While the popular market indexes like the S&P 500 and the Dow Jones Industrial continue to climb, the banking sector continues to be mired in weakness. This important sector is often considered to be crucial for the bulls.
But right now, it continues to tread water and relative to the S&P 500 index, it is performing poorly - as it has for the past several years. The last time I considered this concept, I looked at the relative strength of the banking sector and concluded that there was no relationship between it and the S&P 500.
Bull and bear markets came and went with no real connection to the relative strength of the banking sector. But looking at this again recently, I’m not so sure. Instead of the relative strength, I decided to compare the previous behavior of the Philadelphia Banking Sector index (BKX) with what it is doing now.
The Banking Index was trading very weakly. In contrast to the S&P 500 index, it wasn’t able to reach new highs for the year in the summer. Instead, it traded lower. That provided a “death cross”, as you can see from the above chart, in mid-July 2007. This was months ahead of the eventual top for the S&P 500 index in October 2007. The “death cross” for the wider market arrived later, towards the end of the year.
Turning to the recent chart, we can see a “death cross” taking place in mid-August, as the financial sector fell along with the rest of the market in the summer selloff:
Not only is the technical formation of a “death cross” a negative development for the sector, the following months only served to confirm this. Its limp reaction to the rally most other stocks have enjoyed is worrisome. As well, stalwarts like Goldman Sachs (GS) are showing similar weakness, having closed at $154.73, well below their April 2010 highs of $184.

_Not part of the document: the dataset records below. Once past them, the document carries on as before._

(** The monthly step, as the code spells it: the next due date is the same
    day in January of the same year, which is never after the date it
    started from. *)
Theorem monthly_next_due_date_is_january (self : ProposalRequirement) (n : Z)
    (d : Dates.date) :
  req_recurrence_pattern self = 2 ->
  req_recurrence_schedule self = Some n -> 1 <= n ->
  Dates.valid d = true ->
  get_next_due_date self d = Ok (january_of d)
  /\ Dates.leb (january_of d) d = true.
Proof.
  intros Hp Hs Hn Hv. split.
  - unfold get_next_due_date. rewrite Hs, Hp.
    destruct (Z.to_nat n) as [|k] eqn:E; [lia|].
    cbn [advance_times]. unfold advance_once. cbn [Z.eqb Pos.eqb].
    rewrite add_month_keyword by assumption. cbn [rbind].
    destruct (advance_times_stays k 2 (january_of d)) as [H|H];
      try lia; try (now apply january_valid); exact H.
  - apply valid_bounds in Hv.
    unfold Dates.leb, Dates.ltb, Dates.eqb, january_of.
    cbn [Dates.year Dates.month Dates.day]. lia.
Qed.

(** Witness of [monthly_next_due_date_is_january]: from 15 March 2024 the
    "next" monthly due date is 15 January 2024. *)
Lemma monthly_next_due_date_is_january_witness :
  get_next_due_date MonthlyScenario.requirement (Dates.mkDate 2024 3 15)
  = Ok (Dates.mkDate 2024 1 15).
Proof.
  exact (proj1 (monthly_next_due_date_is_january MonthlyScenario.requirement 1
                  (Dates.mkDate 2024 3 15) eq_refl eq_refl
                  (Z.le_refl 1) eq_refl)).
Defined.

I’m not suggesting that we are headed down for a similar waterfall decline, like the kind that we saw in 2008. But it is a bit disconcerting to see the banking sector refuse to participate in this, otherwise wildly popular rally.
Checking in with Breadth
Meanwhile the general market continues to ramp up pushing breadth even higher. The percentage of stocks in the Nasdaq 100 index trading above their 50 day moving average is now 94%. The components of the S&P 500 index similarly trading is 93%. I don’t pretend that the market can’t move higher still but with so many cautionary lights flashing, it is improbable that this is the setting for a major and lasting move.